By the time they were five years old, it was obvious that each of the girls was, in her own distinctive way, very plain indeed. Despite their different coloring they were of similar build. They were big for their age, with wide shoulders and fat legs, with broad features and lumpy chins. Jeanne’s blue eyes were narrow, though, and gave the impression of sly shiftiness, while Aurora’s dark ones were round and slightly protruding, giving the impression of a permanent and hostile stare. If you looked at the two standing side by side from a distance, you could only tell which was which by the color of their hair, but when they looked you in the face at close quarters there was all the difference in the world.

It was, inevitably, the children at school who dubbed them “the ugly sisters”, forcing them to wear the collective nickname from infancy into adolescence.
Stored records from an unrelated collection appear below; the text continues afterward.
Lemma accept_observation_outcome e e' J idempotency o options r :
  Observation_from_json (vo_bytes o) = Ok o →
  engine_ok e → represents (engine_content e) J →
  accept_observation idempotency o options e = (e', r) →
  let kd := idempotency_digest idempotency in
  let receipt := MkObservationReceipt (vo_id o) (next_of J) (durability options) false (vo_digest o) in
  commit_outcome e e' J
    (append J (ObservationAccepted (next_of J) (vo_id o) (vo_bytes o) (vo_digest o))
       (MkIdempotencyPayload kd (vo_digest o) (StoredObservation receipt)))
    kd receipt (replay_observation (vo_digest o)) r.
Proof.
  intros Hjson Hok Hrep (e1 & r1 & Hret & Hk)%M_bind_inv kd receipt.
  pose proof (read_observation_retry_spec _ _ _ _ _ _ _ Hok Hrep Hret) as Ho.
  destruct r1 as [[a|]|err];
    [by injection Hk as <- <-; apply (retry_settles _ _ _ _ _ _ _ _ Ho)| |
     by destruct Hk as [-> ->]; apply (retry_settles _ _ _ _ _ _ _ _ Ho)].
  destruct Ho as (_ & _ & Hkd & ->). clear Hret.
  pure_step Hk.
  destruct (fail_if _ _); [|destruct Hk as [-> ->]; by apply unchanged_outcome].
  destruct (open_transaction_spec e Hok) as (t & Ht & Hct & Hcur).
  apply M_bind_inv in Hk as (? & ? & Ht' & Hk). rewrite Ht in Ht'. injection Ht' as <- <-.
  pure_step Hk.
  rewrite (logical_head_represents t (engine_content e) J) in Hk
    by (done || (intros; by rewrite txn_get, Hct)).
  pure_step Hk.
  destruct (checked_next (head_of J)) as [n|] eqn:Hn; cbn [ok_or] in Hk;
    [|destruct Hk as [-> ->]; by apply unchanged_outcome].
  apply checked_next_Some in Hn as [-> Hmax].
  pure_step Hk. rewrite txn_get, Hct in Hk. cbn [storage map_err] in Hk.
  case_bool_decide as Hex; [injection Hk as <- <-; by apply unchanged_outcome|].
  apply eq_None_not_Some in Hex. pure_step Hk.
  rewrite stage_observation_writes in Hk by done.
  destruct (stage_writes _ _) as [t'|] eqn:Hst; [|destruct Hk as [-> ->]; by apply unchanged_outcome].
  apply (commit_event t t' (ObservationAccepted (next_of J) (vo_id o) (vo_bytes o) (vo_digest o))
    (MkIdempotencyPayload kd (vo_digest o) (StoredObservation receipt)) options _ _ e e' r J);
    [done..| |done|done| |exact Hst|exact Hk].
  - simpl. eauto.
  - split; [done|]. simpl. intros w [->|[->|[]%elem_of_nil]%elem_of_cons]%elem_of_cons; cbn [fst snd]; [|done].
    eapply event_key_free; [done|unfold head_of, next_of; lia|done].
Qed.

(** C1: accepting an observation implements appending it to the abstract
    journal, on any engine that meets the storage laws, faulty or not.  A fresh
    answer means the journal now ends with exactly this observation at the next
    sequence; an answer to a key seen before is the stored receipt, marked as
    replayed, with the store unchanged; an error leaves the store as it was or
    holding exactly that one more event. *)
Theorem accept_observation_refines e e' J idempotency o options r :
  Observation_from_json (vo_bytes o) = Ok o →
  engine_ok e → represents (engine_content e) J →
  accept_observation idempotency o options e = (e', r) →
  let kd := idempotency_digest idempotency in
  let receipt := MkObservationReceipt (vo_id o) (next_of J) (durability options) false (vo_digest o) in
  commit_outcome e e' J
    (append J (ObservationAccepted (next_of J) (vo_id o) (vo_bytes o) (vo_digest o))
       (MkIdempotencyPayload kd (vo_digest o) (StoredObservation receipt)))
    kd receipt (replay_observation (vo_digest o)) r.
Proof. apply accept_observation_outcome. Qed.

Lemma publish_semantic_outcome e e' J pid idempotency m options r :
  Mutation_from_json (vm_bytes m) = Ok m →
  engine_ok e → represents (engine_content e) J →
  publish_semantic pid idempotency m options e = (e', r) →
  let kd := idempotency_digest idempotency in
  let work := derived_work (vm_mutation m) in
  let receipt := MkPublicationReceipt (vm_id m) pid (next_of J) (durability options) (len work) false
    (vm_digest m) in
  commit_outcome e e' J
    (append J (SemanticPublished (next_of J) (vm_id m) pid (vm_bytes m) (vm_digest m) work)
       (MkIdempotencyPayload kd (vm_digest m) (StoredPublication receipt)))
    kd receipt (replay_semantic (vm_digest m)) r.
Proof.
  intros Hjson Hok Hrep (e1 & r1 & Hret & Hk)%M_bind_inv kd work receipt.
  pose proof (read_publication_retry_spec _ _ _ _ _ _ _ Hok Hrep Hret) as Ho.
  destruct r1 as [[a|]|err];
    [by injection Hk as <- <-; apply (retry_settles _ _ _ _ _ _ _ _ Ho)| |
     by destruct Hk as [-> ->]; apply (retry_settles _ _ _ _ _ _ _ _ Ho)].
  destruct Ho as (_ & _ & Hkd & ->). clear Hret. pure_step Hk.
  destruct (fail_if _ _); [|destruct Hk as [-> ->]; by apply unchanged_outcome].
  destruct (open_transaction_spec e Hok) as (t & Ht & Hct & Hcur).
  assert (∀ ks k, get t ks k = Ok (engine_content e !! (as_str ks, k))) as Hget
    by (intros; by rewrite txn_get, Hct).
  apply M_bind_inv in Hk as (? & ? & Ht' & Hk). rewrite Ht in Ht'. injection Ht' as <- <-. pure_step Hk.
  rewrite (logical_head_represents t (engine_content e) J Hget Hrep) in Hk.
  destruct (N.eqb_spec (snapshot_commit_seq (base_snapshot (vm_mutation m))) (head_of J)) as [Hbase|];
    cbn [negb] in Hk; [|injection Hk as <- <-; by apply unchanged_outcome].
  remember (for_each _ (into_vec (journal_refs (vm_mutation m)))) as checked eqn:Hrefs in Hk.
  pure_step Hk. destruct checked as [[]|]; [|destruct Hk as [-> ->]; by apply unchanged_outcome].
  pure_step Hk. rewrite Hget in Hk. cbn [storage map_err] in Hk.
  case_bool_decide as Hex; [injection Hk as <- <-; by apply unchanged_outcome|].
  apply eq_None_not_Some in Hex. pure_step Hk.
  destruct (checked_next (head_of J)) as [n|] eqn:Hn; cbn [ok_or] in Hk;
    [|destruct Hk as [-> ->]; by apply unchanged_outcome].
  apply checked_next_Some in Hn as [-> Hmax]. pure_step Hk.
  destruct (outbox_count_of _) as [count|] eqn:Hcount; [|destruct Hk as [-> ->]; by apply unchanged_outcome].
  apply outbox_count_of_Ok in Hcount as [-> Hlen]. pure_step Hk.
  set (ev := SemanticPublished (next_of J) (vm_id m) pid (vm_bytes m) (vm_digest m) work).
  rewrite (stage_publication_writes _ _ _ _ _ _ _ _ _ ev) in Hk by done.
  destruct (stage_writes _ _) as [t'|] eqn:Hst; [|destruct Hk as [-> ->]; by apply unchanged_outcome].
  apply (commit_event t t' ev (MkIdempotencyPayload kd (vm_digest m) (StoredPublication receipt))
    options _ _ e e' r J); [done..| | |done| |exact Hst|exact Hk].
  - simpl. exists m. rewrite Hbase. unfold head_of, next_of. done.
  - by apply (semantic_refs_accepted t (engine_content e) J).
  - eapply fresh_publication; [done|done|unfold head_of, next_of; lia|done..].
Qed.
At first, the label was whispered behind their backs—they never could figure out exactly who had coined it—but it was soon invoked to taunt them openly, although usually from a distance; at five, each of them was bigger and stronger than almost any boy, and together they were a fearsome fighting force.

That taunting might have driven them together; it certainly gave them a common cause, which they often had to pursue with concerted violent action. In fact, though, it gave them another reason for mutual jealousy, because each girl became secretly convinced that she was the uglier of the two, and each one was determined to displace that burden on to the other.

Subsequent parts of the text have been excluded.